One of the articles in this section describes the role of farmers in “downstream,” community-based crop improvement in several African countries where CIAT works. It also explains how our scientists are applying “upstream” biotechnology to enhance disease resistance and other traits in the crop genotypes passed on to farmers for evaluation and selection.

Growing for markets

African farmers, especially those with little land, are caught between a rock and a hard place. Their explanation, remarkably similar from place to place, goes something like this: “At the best of times, most of us can’t grow enough food to get our families through the hungry season between harvests. We need cash to buy the shortfall at local markets, usually when prices are high. To do this, some of us, usually the men, work for neighboring farmers or leave the area for temporary jobs in mines and city factories.”

While sectoral diversification is critical to Africa’s economic progress, agriculture remains the foundation on which that future will be built. As some donors, like the Canadian International Development Agency (CIDA), have explicitly stated, renewed investment in African agricultural development is essential. But there are major hurdles to overcome. These include poorly developed channels for information on market opportunities and prices, inadequate roads and transport, high input prices, and bottlenecks in seed-production systems.

Many observers also stress the need to eliminate protectionist policies in those foreign countries that might otherwise be lucrative exports markets for African products. Roger Kirkby, CIAT’s regional coordinator for Africa, cautions, however, that creating a fairer playing field in international food trade, while desirable, is only part of the solution. “Some people assume that better market access will solve all problems. But if markets are opened up through new trade policies, the opportunities will be seized only by those who are already strong innovators and entrepreneurs.”

To further stimulate that rural dynamism, CIAT has produced tools for planning and setting up sustainable agroenterprises. Farmer groups and support-service providers, such as NGOs, use them to analyze market opportunities and commodity chains, and to identify those production hurdles that can be best solved through local research. While we pioneered these methods in Latin America, they are now being tested and adopted in Africa.

As an article below demonstrates, African farmers are successfully experimenting with new market opportunities and are ready to take risks. Production of pyrethrum flowers in southwestern Uganda, for the international market in organic pesticides, is just one example. The long-term success of this and other efforts, says Kirkby, demands that the emerging spirit of innovation and entrepreneurship in Africa be welded to conservation of the continent’s fragile natural resource base.

Solutions Above and Below Ground

Integrated approaches to pest, disease, and soil fertility management

Commercial agriculture, especially in industrialized countries, has relied heavily on synthetic pesticides and inorganic fertilizers to manage the above- and below-ground environments of crops.

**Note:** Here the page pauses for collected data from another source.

(* ===== verification/RunRecords.v ===== *)
(** * Run records (pipeline_run_registry/{types,run_info,ids,db_watcher}.rs)

    The rows a run leaves in the [pipeline_runs] table and the watcher that writes
    them. *)

From S2P Require Import Prelude Text Json DataPoint Models Provenance Proc Task Pipeline PipelineFacts.

(** ** Types *)

Record RunHandle := {
  rh_run_id : uuid;
  rh_task_run_id : uuid;
  rh_user_id : option uuid;
  rh_dataset_id : option uuid;
  rh_pipeline_name : string;
  rh_started_at : Z;
}.

Inductive RunEventKind :=
  | KStarted
  | KYield
  | KCompleted
  | KErrored (message : string)
  | KAlreadyCompleted.

Record RunEvent := { ev_run_id : uuid; ev_kind : RunEventKind; ev_payload : json; ev_at : Z }.

Inductive RunPhase :=
  | Pending
  | Running
  | PhCompleted
  | PhErrored (message : string).

Record RunSpec := {
  rs_run_id : option uuid;
  rs_pipeline_name : string;
  rs_user_id : option uuid;
  rs_dataset_id : option uuid;
}.

(** Durations in milliseconds. *)
Record RegistryConfig := {
  max_in_memory_runs : nat;
  finished_retention : Z;
  channel_capacity : nat;
  yield_throttle : option Z;
  abort_writes_errored_row : bool;
}.

Definition RegistryConfig_default : RegistryConfig := {|
  max_in_memory_runs := 4096;
  finished_retention := 3600 * 1000;
  channel_capacity := 64;
  yield_throttle := None;
  abort_writes_errored_row := true;
|}.

Inductive RegistryError :=
  | UnknownRun (run_id : uuid)
  | Aborted
  | Shutdown
  | Repository (reason : string)
  | RegistryFull.

Record RunOutcome := { ro_run_id : uuid; ro_phase : RunPhase }.

(** ** [run_info] *)

Section run_info.
Context (uuid_to_string : uuid → string) (parse_str : string → option uuid).

Definition run_info_for_started (recovery_lock : option uuid) : json :=
  JObject match recovery_lock with
          | Some token => {["recovery_lock" := JString (uuid_to_string token)]}
          | None => ∅
          end.

Definition recovery_lock_of (run_info : option json) : option uuid :=
  info ← run_info; v ← json_get "recovery_lock" info; raw ← json_as_str v; parse_str raw.

Definition run_info_for_completed : json := JObject ∅.

Definition run_info_for_errored (error : string) : json := JObject {["error" := JString error]}.

(** The recovery token survives its row: startup recovery reads back from a
    [STARTED] row exactly the token the run was given (if the [uuid] crate reads
    back what it displays), and finds none in a terminal row. *)
Theorem recovery_lock_roundtrip lock error :
  (∀ u, parse_str (uuid_to_string u) = Some u) →
  recovery_lock_of (Some (run_info_for_started lock)) = lock
  ∧ recovery_lock_of (Some run_info_for_completed) = None
  ∧ recovery_lock_of (Some (run_info_for_errored error)) = None.
Proof.
  intros Hparse. unfold recovery_lock_of, run_info_for_errored. simpl. split; [|split].
  - destruct lock as [u|]; simpl; [|done]. rewrite lookup_singleton_eq. simpl. by rewrite Hparse.
  - by rewrite lookup_empty.
  - by rewrite lookup_singleton_ne.
Qed.
End run_info.

Lemma recovery_lock_roundtrip_witness :
  recovery_lock_of (λ s, Some (N.of_nat (String.length s)))
    (Some (run_info_for_started (λ u, String.string_of_list_ascii (replicate (N.to_nat u) Ascii.zero)) (Some 5%N)))
  = Some 5%N.
Proof.
  apply (recovery_lock_roundtrip (λ u, String.string_of_list_ascii (replicate (N.to_nat u) Ascii.zero))
           (λ s, Some (N.of_nat (String.length s))) (Some 5%N) "").
  intros u. f_equal. rewrite <-(N2Nat.id u) at 2. f_equal.
  induction (N.to_nat u) as [|n IH]; simpl; [done|]. by rewrite IH.
Defined.

(** [ids.rs] *)
Definition pipeline_id (uuid_to_string : uuid → string) (new_v5 : uuid → string → uuid)
    (user_id dataset_id : uuid) (pipeline_name : string) : uuid :=
  new_v5 NAMESPACE_OID (uuid_to_string user_id +:+ pipeline_name +:+ uuid_to_string dataset_id).

Definition pipeline_run_id (uuid_to_string : uuid → string) (new_v5 : uuid → string → uuid)
    (pipeline_id dataset_id : uuid) : uuid :=
  new_v5 NAMESPACE_OID (uuid_to_string pipeline_id +:+ "_" +:+ uuid_to_string dataset_id).

(** ** The repository *)

(** [PipelineRunStatus] of the database *)
Inductive DbStatus := DbInitiated | DbStarted | DbCompleted | DbErrored.

#[export] Instance DbStatus_eq_dec : EqDecision DbStatus.
Proof. solve_decision. Defined.

Record PipelineRunEntry := {
  pe_pipeline_run_id : uuid;
  pe_pipeline_id : uuid;
  pe_pipeline_name : string;
  pe_dataset_id : option uuid;
  pe_status : DbStatus;
  pe_run_info : option json;
  pe_user_id : option uuid;
}.

(** The part of the trait [PipelineRunRepository] the core uses; [rows] are the
    rows written so far. *)
Class PipelineRunRepository (R : Type) := {
  log_pipeline_run_entry : PipelineRunEntry → R → R * result string unit;
  rows : R → list PipelineRunEntry;
}.

(** A write either appends its row or fails and leaves the table alone. *)
Class RepositoryLaws R `{PipelineRunRepository R} := {
  log_ok : ∀ e r r', log_pipeline_run_entry e r = (r', Ok tt) → rows r' = rows r ++ [e];
  log_err : ∀ e r r' s, log_pipeline_run_entry e r = (r', Err s) → rows r' = rows r;
}.

Definition is_terminal (s : DbStatus) : bool :=
  match s with DbInitiated | DbStarted => false | DbCompleted | DbErrored => true end.

(** ** [DbPipelineWatcher] *)
Section db_watcher.
Context {R : Type} `{PipelineRunRepository R}.
Context (uuid_to_string : uuid → string).

Record DbPipelineWatcher := { dw_repo : R; dw_terminal_write_failed : bool }.

(** [DbPipelineWatcher::new] *)
Definition DbPipelineWatcher_new (repo : R) : DbPipelineWatcher :=
  {| dw_repo := repo; dw_terminal_write_failed := false |}.

Definition core_to_db_status (s : PipelineRunStatus) : DbStatus :=
  match s with Started => DbStarted | Completed => DbCompleted | Errored => DbErrored end.

Definition entry_of (run : PipelineRunInfo) (status : DbStatus) (run_info : json)
    : PipelineRunEntry := {|
  pe_pipeline_run_id := ri_run_id run;
  pe_pipeline_id := ri_pipeline_id run;
  pe_pipeline_name := ri_pipeline_name run;
  pe_dataset_id := ri_dataset_id run;
  pe_status := status;
  pe_run_info := Some run_info;
  pe_user_id := ri_user_id run;
|}.

Definition dw_on_run_started (run : PipelineRunInfo) (d : DbPipelineWatcher) : DbPipelineWatcher :=
  let e := entry_of run (core_to_db_status (ri_status run)) (run_info_for_started uuid_to_string (ri_recovery_lock run)) in
  let '(repo, _) := log_pipeline_run_entry e (dw_repo d) in
  {| dw_repo := repo; dw_terminal_write_failed := dw_terminal_write_failed d |}.

Definition dw_on_run_completed (run : PipelineRunInfo) (output_count : nat) (d : DbPipelineWatcher)
    : DbPipelineWatcher * result string unit :=
  match log_pipeline_run_entry (entry_of run DbCompleted run_info_for_completed) (dw_repo d) with
  | (repo, Ok _) =>
      ({| dw_repo := repo; dw_terminal_write_failed := dw_terminal_write_failed d |}, Ok tt)
  | (repo, Err e) => ({| dw_repo := repo; dw_terminal_write_failed := true |}, Err e)
  end.

Definition dw_on_run_errored (run : PipelineRunInfo) (error : string) (d : DbPipelineWatcher)
    : DbPipelineWatcher :=
  match log_pipeline_run_entry (entry_of run DbErrored (run_info_for_errored error)) (dw_repo d) with
  | (repo, Ok _) => {| dw_repo := repo; dw_terminal_write_failed := false |}
  | (repo, Err _) => {| dw_repo := repo; dw_terminal_write_failed := true |}
  end.

(** The terminal callbacks the executor makes at the end of a run (its
    [conclude]): completed, and errored if the run or that write failed. *)
Definition dw_conclude (re : run_env) (run : PipelineRunInfo) (result : result ExecutionError nat)
    (d : DbPipelineWatcher) : DbPipelineWatcher :=
  match result with
  | Ok n =>
      match dw_on_run_completed (ri_finish Completed (re_completed_at re) run) n d with
      | (d, Ok _) => d
      | (d, Err reason) =>
          dw_on_run_errored (ri_finish Errored (re_errored_at re) run)
            (ExecutionError_to_string (RunRecordFailed reason)) d
      end
  | Err e =>
      dw_on_run_errored (ri_finish Errored (re_errored_at re) run) (ExecutionError_to_string e) d
  end.

Context `{!RepositoryLaws R}.

Lemma log_cases e r : ∃ r' res, log_pipeline_run_entry e r = (r', res)
  ∧ rows r' = rows r ++ match res with Ok _ => [e] | Err _ => [] end.
Proof.
  destruct (log_pipeline_run_entry e r) as [r' [[]|s]] eqn:He; do 2 eexists; (split; [done|]).
  - by apply log_ok.
  - rewrite app_nil_r. by eapply log_err.
Qed.

(** When a run has ended, [terminal_write_failed] is false exactly when the table has
    gained one terminal row, this run's; otherwise it has gained none. *)
Lemma dw_conclude_rows re run result (d : DbPipelineWatcher) :
  dw_terminal_write_failed d = false →
  let d' := dw_conclude re run result d in
  if dw_terminal_write_failed d' then rows (dw_repo d') = rows (dw_repo d)
  else ∃ e, rows (dw_repo d') = rows (dw_repo d) ++ [e]
       ∧ pe_pipeline_run_id e = ri_run_id run ∧ pe_dataset_id e = ri_dataset_id run
       ∧ is_terminal (pe_status e) = true ∧ (∀ er, result = Err er → pe_status e = DbErrored).
Proof.
  intros Hd d'. unfold d', dw_conclude.
  assert (Herr : ∀ m (d1 : DbPipelineWatcher), rows (dw_repo d1) = rows (dw_repo d) →
    let d2 := dw_on_run_errored (ri_finish Errored (re_errored_at re) run) m d1 in
    if dw_terminal_write_failed d2 then rows (dw_repo d2) = rows (dw_repo d)
    else ∃ e, rows (dw_repo d2) = rows (dw_repo d) ++ [e]
         ∧ pe_pipeline_run_id e = ri_run_id run ∧ pe_dataset_id e = ri_dataset_id run
         ∧ is_terminal (pe_status e) = true ∧ pe_status e = DbErrored).
  { intros m d1 Hd1. unfold dw_on_run_errored. cbv zeta.
    destruct (log_cases (entry_of (ri_finish Errored (re_errored_at re) run) DbErrored
      (run_info_for_errored m)) (dw_repo d1)) as (r' & [[]|e] & -> & Hr); simpl.
    - eexists. split; [by rewrite Hr, Hd1|done].
    - by rewrite Hr, Hd1, app_nil_r. }
  destruct result as [n|e].
  - unfold dw_on_run_completed.
    destruct (log_cases (entry_of (ri_finish Completed (re_completed_at re) run) DbCompleted
      run_info_for_completed) (dw_repo d)) as (r' & [[]|reason] & -> & Hr).
    + simpl. rewrite Hd. eexists. by split.
    + rewrite app_nil_r in Hr.
      specialize (Herr (ExecutionError_to_string (RunRecordFailed reason))
        {| dw_repo := r'; dw_terminal_write_failed := true |} Hr). cbv zeta in Herr.
      case_match; [done|]. destruct Herr as (e & ? & ? & ? & ? & ?). by exists e.
  - specialize (Herr (ExecutionError_to_string e) d eq_refl). cbv zeta in Herr.
    case_match; [done|]. destruct Herr as (e' & ? & ? & ? & ? & ?). exists e'. split_and!; naive_solver.
Qed.
End db_watcher.
Arguments DbPipelineWatcher : clear implicits.

(** A table of rows whose writes fail while a countdown lasts. *)
Notation flaky_repo := ({|
  log_pipeline_run_entry e (r : nat * list PipelineRunEntry) :=
    match r.1 with
    | 0 => ((0, r.2 ++ [e]), Ok tt)
    | S n => ((n, r.2), Err "database is locked")
    end;
  rows r := r.2 |} : PipelineRunRepository (nat * list PipelineRunEntry)).

Lemma flaky_repo_laws : @RepositoryLaws _ flaky_repo.
Proof.
  split; intros e [[|n] l] r'; simpl; [by intros [= <-]|done|done|].
  intros s [= <- _]. done.
Qed.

But this monolithic, curative approach to soil nutrient depletion, plant diseases, and insect pests has well-known drawbacks. Apart from environmental impacts, it does not fit well into Africa’s small-scale farming systems. Poor farmers rarely can afford to use commercial inputs at recommended rates.

The more holistic methods of integrated pest management (IPM)—often expanded to include diseases (IPDM)—and its younger cousin, integrated soil fertility management (ISFM), offer African producers cost-effective alternatives. CIAT is helping adapt these approaches not only to specific crops and agroecological settings but also to farmers’ available resources and livelihood requirements. ISFM and IPM are, however, more knowledge and labor intensive than seed- and chemical-centered technologies. Widespread adoption requires hands-on learning and experimentation by farmers, in addition to documentation and intensive dissemination work.

A paradigm shift in soils research

Many scientists consider declining soil fertility the biggest obstacle to food security in Africa. Unfavorable geology and climate are part of the problem. But many interconnected human influences are also at work. Continuous cropping, overgrazing, deforestation, and cultivation of steep slopes without erosion control are major causes. The problem is accentuated by lack of farmer empowerment and inappropriate policies on fertilizer and food prices. On the scientific side, there are still major gaps in our understanding of soil dynamics, especially the biology and ecology of below-ground biodiversity.

Solving this problem requires a mix of strategies involving multiple partners, but especially farmers, the primary stewards of the soil. Fortunately, there has been significant progress on the technical and social sides, thanks in large part to the work of CIAT’s Nairobi-based Tropical Soil Biology and Fertility (TSBF) Institute.

Over the past 20 years, TSBF has helped usher in a new paradigm for soil science. ISFM moves away from the earlier focus on inorganic fertilizers and puts greater emphasis on the role of organic matter and soil organisms in sustainable farming. The new approach also accords a central role to farmer innovation and technology diffusion as well as community action.

“The yield gap between research stations and farmers’ fields can be bridged,” says TSBF director Nteranya Sanginga, “if farmers are empowered and better organized. They need simple methods for diagnosing soil fertility problems and for identifying optimal combinations of organic and inorganic inputs.” CIAT has made significant progress in both these areas of ISFM.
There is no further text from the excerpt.